The defendant was separated from his wife and seven children at the time of the attempted murder, and was angry about the custody arrangements, the indictment said. In February 2008 the defendant’s 11-year-old son spent the night with his father and brought him a “gift” of boiled candies coated with insect poison.
Suspecting something was amiss, the child gave the candies to his mother, who tasted one and collapsed. She was rushed to hospital and diagnosed with severe poisoning.
Immediately after the event, the 11- year-old son told police that his father had given him the candies and ordered him to given them to his three sisters, aged four, six and 12.

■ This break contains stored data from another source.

Definition pure_quiet {A : Type} (r : result A) : Prop :=
  forall e, r = Raise e -> not_http e.



(* ================================================================== *)
(** ** Facts about binary64 rounding *)
(* ================================================================== *)

Module B64Facts.

Lemma U_eq : U = 2 ^ 1074.
Proof. reflexivity. Qed.

Lemma OVF_eq : OVF = 2 ^ 2098.
Proof. reflexivity. Qed.

(** From here on [U] and [OVF] are handled through these equations, and
    evaluated only by [vm_compute]. *)
#[global] Opaque U OVF.

Lemma U_pos : 0 < U.
Proof. rewrite U_eq. apply Z.pow_pos_nonneg; lia. Qed.

Lemma rhe_exact (c d : Z) : 0 < d -> rhe (c * d) d = c.
Proof.
  intros Hd. unfold rhe.
  rewrite Z.mod_mul by lia. rewrite Z.div_mul by lia.
  destruct (Z.ltb_spec (2 * 0) d); [reflexivity | lia].
Qed.

Lemma ulp_exp_nonneg (f : Z) : 0 <= ulp_exp f.
Proof. unfold ulp_exp. lia. Qed.

Lemma ulp_exp_mono (a b : Z) : a <= b -> ulp_exp a <= ulp_exp b.
Proof.
  intros H. unfold ulp_exp.
  pose proof (Z.log2_le_mono a b H). lia.
Qed.

Lemma is_b64_iff (n : Z) :
  is_b64 n = true <-> Z.abs n < OVF /\ (2 ^ ulp_exp (Z.abs n) | n).
Proof.
  unfold is_b64. rewrite andb_true_iff, Z.ltb_lt, Z.eqb_eq.
  pose proof (ulp_exp_nonneg (Z.abs n)).
  assert (0 < 2 ^ ulp_exp (Z.abs n)) by (apply Z.pow_pos_nonneg; lia).
  rewrite Z.mod_divide by lia. tauto.
Qed.


Lemma pow2_divide (a b : Z) : 0 <= a <= b -> (2 ^ a | 2 ^ b).
Proof.
  intros H. exists (2 ^ (b - a)).
  rewrite <- Z.pow_add_r by lia. f_equal. lia.
Qed.

Lemma is_b64_0 : is_b64 0 = true.
Proof. reflexivity. Qed.

Lemma is_b64_smaller (a r : Z) :
  is_b64 a = true -> Z.abs r <= Z.abs a -> (2 ^ ulp_exp (Z.abs a) | r) ->
  is_b64 r = true.
Proof.
  rewrite !is_b64_iff. intros [Ha _] Hle Hdiv. split; [lia|].
  apply Z.divide_trans with (2 ^ ulp_exp (Z.abs a)); [|exact Hdiv].
  apply pow2_divide. split; [apply ulp_exp_nonneg | now apply ulp_exp_mono].
Qed.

However, when police questioned the son again seven months after the poisoning, the child gave a different version that did not incriminate his father. Instead, the boy testified that his father had not given him the candies, but that he had taken them from his father’s house to try to bring his parents back together.
The defendant appealed against the attempted murder verdict, and argued that the child’s second version was the truth.
His lawyers also argued that the state had failed to prove that the candies had sufficient poison to cause the girls’ deaths.
In rejecting the appeal, Justices Edna Arbel, Esther Hayut and Neal Hendel said that the district court’s verdict was solid and that the son’s first version was logical and consistent with the main evidence. The boy’s second version, the justices said, was dubious and appeared to be a deliberate false version in order to protect the defendant.
The justices also rejected the second argument, saying that even if the poison would not have been sufficient to kill the girls, it was still an attempt to murder them. If the defendant had sought to prove he had no intent to kill the girls but only to cause them injury, he should have expounded that argument in court, the Supreme Court said.